The mice then developed neurodegeneration and brain atrophy, accompanied by neurovascular inflammation and dysfunction of cerebral capillaries, all common ailments caused by Alzheimer’s disease. The affected mice also performed poorly on learning tests that evaluated the function of the hippocampus, a part of the brain involved with the formation of new memories.
“This study provides compelling evidence that amyloid produced in the liver may contribute to the development and progression of Alzheimer’s brain pathology. It’s an exciting result and adds to the growing literature that the origins, or at least drivers, of some neurodegenerative diseases may lie outside of the brain,” said Dr Axel Montagne, Group Leader at the UK Dementia Research Institute, University of Edinburgh.

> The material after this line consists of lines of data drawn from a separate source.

Create Rewrite HintDb kfld.
#[local] Hint Rewrite
  bufs_fetched chains_fetched held_fetched curproc_fetched log_fetched
  ticks_fetched disk_fetched : kfld.
#[local] Hint Rewrite
  bufs_bumped chains_bumped held_bumped curproc_bumped log_bumped
  bufs_moved chains_moved held_moved curproc_moved log_moved
  bufs_installed chains_installed held_installed curproc_installed log_installed
  bufs_locked chains_locked held_locked curproc_locked log_locked
  ticks_bumped ticks_moved ticks_installed ticks_locked
  disk_bumped disk_moved disk_installed disk_locked : kfld.

Ltac buf_fields :=
  cbn [valid dev blockno lock refcnt timestamp data set_lock set_refcnt
       set_timestamp set_valid set_dev set_blockno set_data].

Ltac state_fields := unfold bufat; autorewrite with kfld; bufs_simpl; buf_fields.

Lemma scan_fold_bucket bs cs idx :
  forall st,
    (forall i, i ∈ idx -> 0 <= i < NBUK) -> bucket_or_none st ->
    bucket_or_none (fold_left (scan_step bs cs) idx st).
Proof.
  induction idx as [| i idx IH]; intros st Hidx Hst; simpl; [done |].
  apply IH.
  - intros j Hj. apply Hidx. by right.
  - unfold bucket_or_none.
    destruct (scan_step_id bs cs st i) as [-> | ->]; [done |].
    right. apply Hidx. by left.
Qed.

Lemma lru_scan_bucket bs cs : bucket_or_none (lru_scan bs cs).
Proof.
  unfold lru_scan. apply scan_fold_bucket.
  - intros i Hi. apply elem_of_seqZ in Hi. lia.
  - by left.
Qed.

Lemma bucket_or_none_found st l :
  bucket_or_none st -> snd st = lbucket l -> lbucket l <> -1 ->
  0 <= lbucket l < NBUK.
Proof. unfold bucket_or_none. intros [H | H] <- Hne; done. Qed.

(** The link the scan ends with lies in one of the buckets. *)
Lemma scan_link_range bs cs l :
  prev_lru_b (fst (lru_scan bs cs)) = Some l -> 0 <= lbucket l < NBUK.
Proof.
  intros Hl.
  destruct (link_inv_found (lru_scan bs cs) l (lru_scan_link bs cs) Hl) as [Hid Hne].
  exact (bucket_or_none_found _ l (lru_scan_bucket bs cs) Hid Hne).
Qed.

Lemma bread_hit s dv bn b :
  held s = [] ->
  lookup_chain (bufs s) dv bn (chain_of (chains s) (hash dv bn)) = Some b ->
  bread dv bn s =
    match lock (bufat s b) with
    | Some _ => Sleeps (bumped b [BucketLock (hash dv bn)] s)
    | None =>
        Ret b (if valid (bufat s b) =? 0
               then fetched b (hit_state dv bn b s) else hit_state dv bn b s)
    end.
Proof.
  intros Hh Hm. rewrite bread_after_bget, (bget_on_hit s dv bn b Hh Hm).
  assert (Hlock : lock (bufat (bumped b [BucketLock (hash dv bn)] s) b) = lock (bufat s b)).
  { unfold bufat. rewrite bufs_bumped. by keep_field lock. }
  destruct (lock (bufat s b)) as [p |] eqn:E.
  - by rewrite (sleep_return_held _ b p).
  - rewrite sleep_return_free by done. fold (hit_state dv bn b s).
    replace (valid (bufat (hit_state dv bn b s) b)) with (valid (bufat s b)); [done |].
    unfold hit_state, bufat. rewrite bufs_locked, bufs_bumped.
    by keep_field valid.
Qed.

Lemma bread_miss s dv bn l :
  wf s -> held s = [] ->
  lookup_chain (bufs s) dv bn (chain_of (chains s) (hash dv bn)) = None ->
  prev_lru_b (fst (lru_scan (bufs s) (chains s))) = Some l ->
  exists v,
    chain_of (chains s) (lbucket l) !! lpos l = Some v /\
    0 <= lbucket l < NBUK /\
    refcnt (bufat s v) = 0 /\
    (v < length (bufs s))%nat /\
    bget dv bn s = Ret v (locked v
      (installed dv bn v [BucketLock (hash dv bn); BcacheLock]
         (moved l v (hash dv bn) s))) /\
    bread dv bn s = Ret v (install_state dv bn l v s).
Proof.
  intros Hwf Hh Hm Hl.
  destruct (bget_on_candidate s dv bn l Hh Hm Hl) as (n & v & Hv & Hn & Hr & _ & Hg).
  assert (Hin : v ∈ scan_order s) by (by eapply list_elem_of_lookup_2).
  assert (Hlen : (v < length (bufs s))%nat) by (by apply wf_linked).
  assert (Hrecheck :
    lookup_chain (bufs s) dv bn
      (chain_of (chains (moved l v (hash dv bn) s)) (hash dv bn)) = None).
  { apply lookup_chain_None. intros b Hb [Hd Hbn].
    rewrite lookup_chain_None in Hm.
    apply moved_target_chain in Hb as [-> | Hb]; [| by eapply Hm].
    apply elem_of_scan_order in Hin as (i & Hi & Hvi).
    pose proof (wf_placed s i v Hwf Hi Hvi) as Hp. unfold bufat in Hp.
    rewrite Hd, Hbn in Hp. subst i. by eapply Hm. }
  unfold after_move in Hg. cbn zeta in Hg. rewrite Hrecheck in Hg.
  rewrite sleep_return_free in Hg.
  - exists v. split; [done |]. split; [by eapply scan_link_range |].
    split; [done |]. split; [done |]. split; [done |].
    rewrite bread_after_bget, Hg. unfold install_state.
    replace (valid (bufat (locked v (installed dv bn v [BucketLock (hash dv bn); BcacheLock]
                (moved l v (hash dv bn) s))) v)) with 0; [done |].
    state_fields. done.
  - state_fields. by apply wf_idle_unlocked.
Qed.
(** ** The invariant along the paths *)

Lemma int_wrap_incr r : 0 <= r < INT_MAX -> int_wrap (r + 1) = r + 1.
Proof. intros H. apply int_wrap_id. unfold is_int, INT_MIN, INT_MAX in *. lia. Qed.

The findings of this study suggest that A-beta produced in the liver has the capacity of causing neurodegeneration and may be a potential contributor in the human version of the disease. If these findings hold in humans, there are important implications for how AD is managed and treated.
“While further studies are now needed, this finding shows the abundance of these toxic protein deposits in the blood could potentially be addressed through a person’s diet and some drugs that could specifically target lipoprotein amyloid, therefore reducing their risk or slowing the progression of Alzheimer’s disease,” Dr Mamo said in a press release.
However, not everyone agrees with this view on potential lifestyle changes. “I’m afraid I don’t really agree with the author’s suggestion that reducing lipid levels in the blood, for example by making changes to diet, could reduce A-beta and reduce the risk of Alzheimer’s disease. I think if there was a strong connection between lipid levels and Alzheimer’s disease risk then we would already know about it from previous studies,” Prof David Curtis, Honorary Professor, at University College London Genetics Institute. “I think the main value of this research will be to make it easier to develop new effective treatments for Alzheimer’s disease which target the A-beta levels directly,” he added.
The authors conclude with a word of advice on how to move forward. “Indeed, a clinical trial exploring the putative efficacy of probucol on cognitive performance in patients with mild cognitive impairment/early AD has been proposed based on the findings of potent suppression of Aβ biosynthesis and lipoprotein-associated secretion in preclinical models,” the authors said in their report.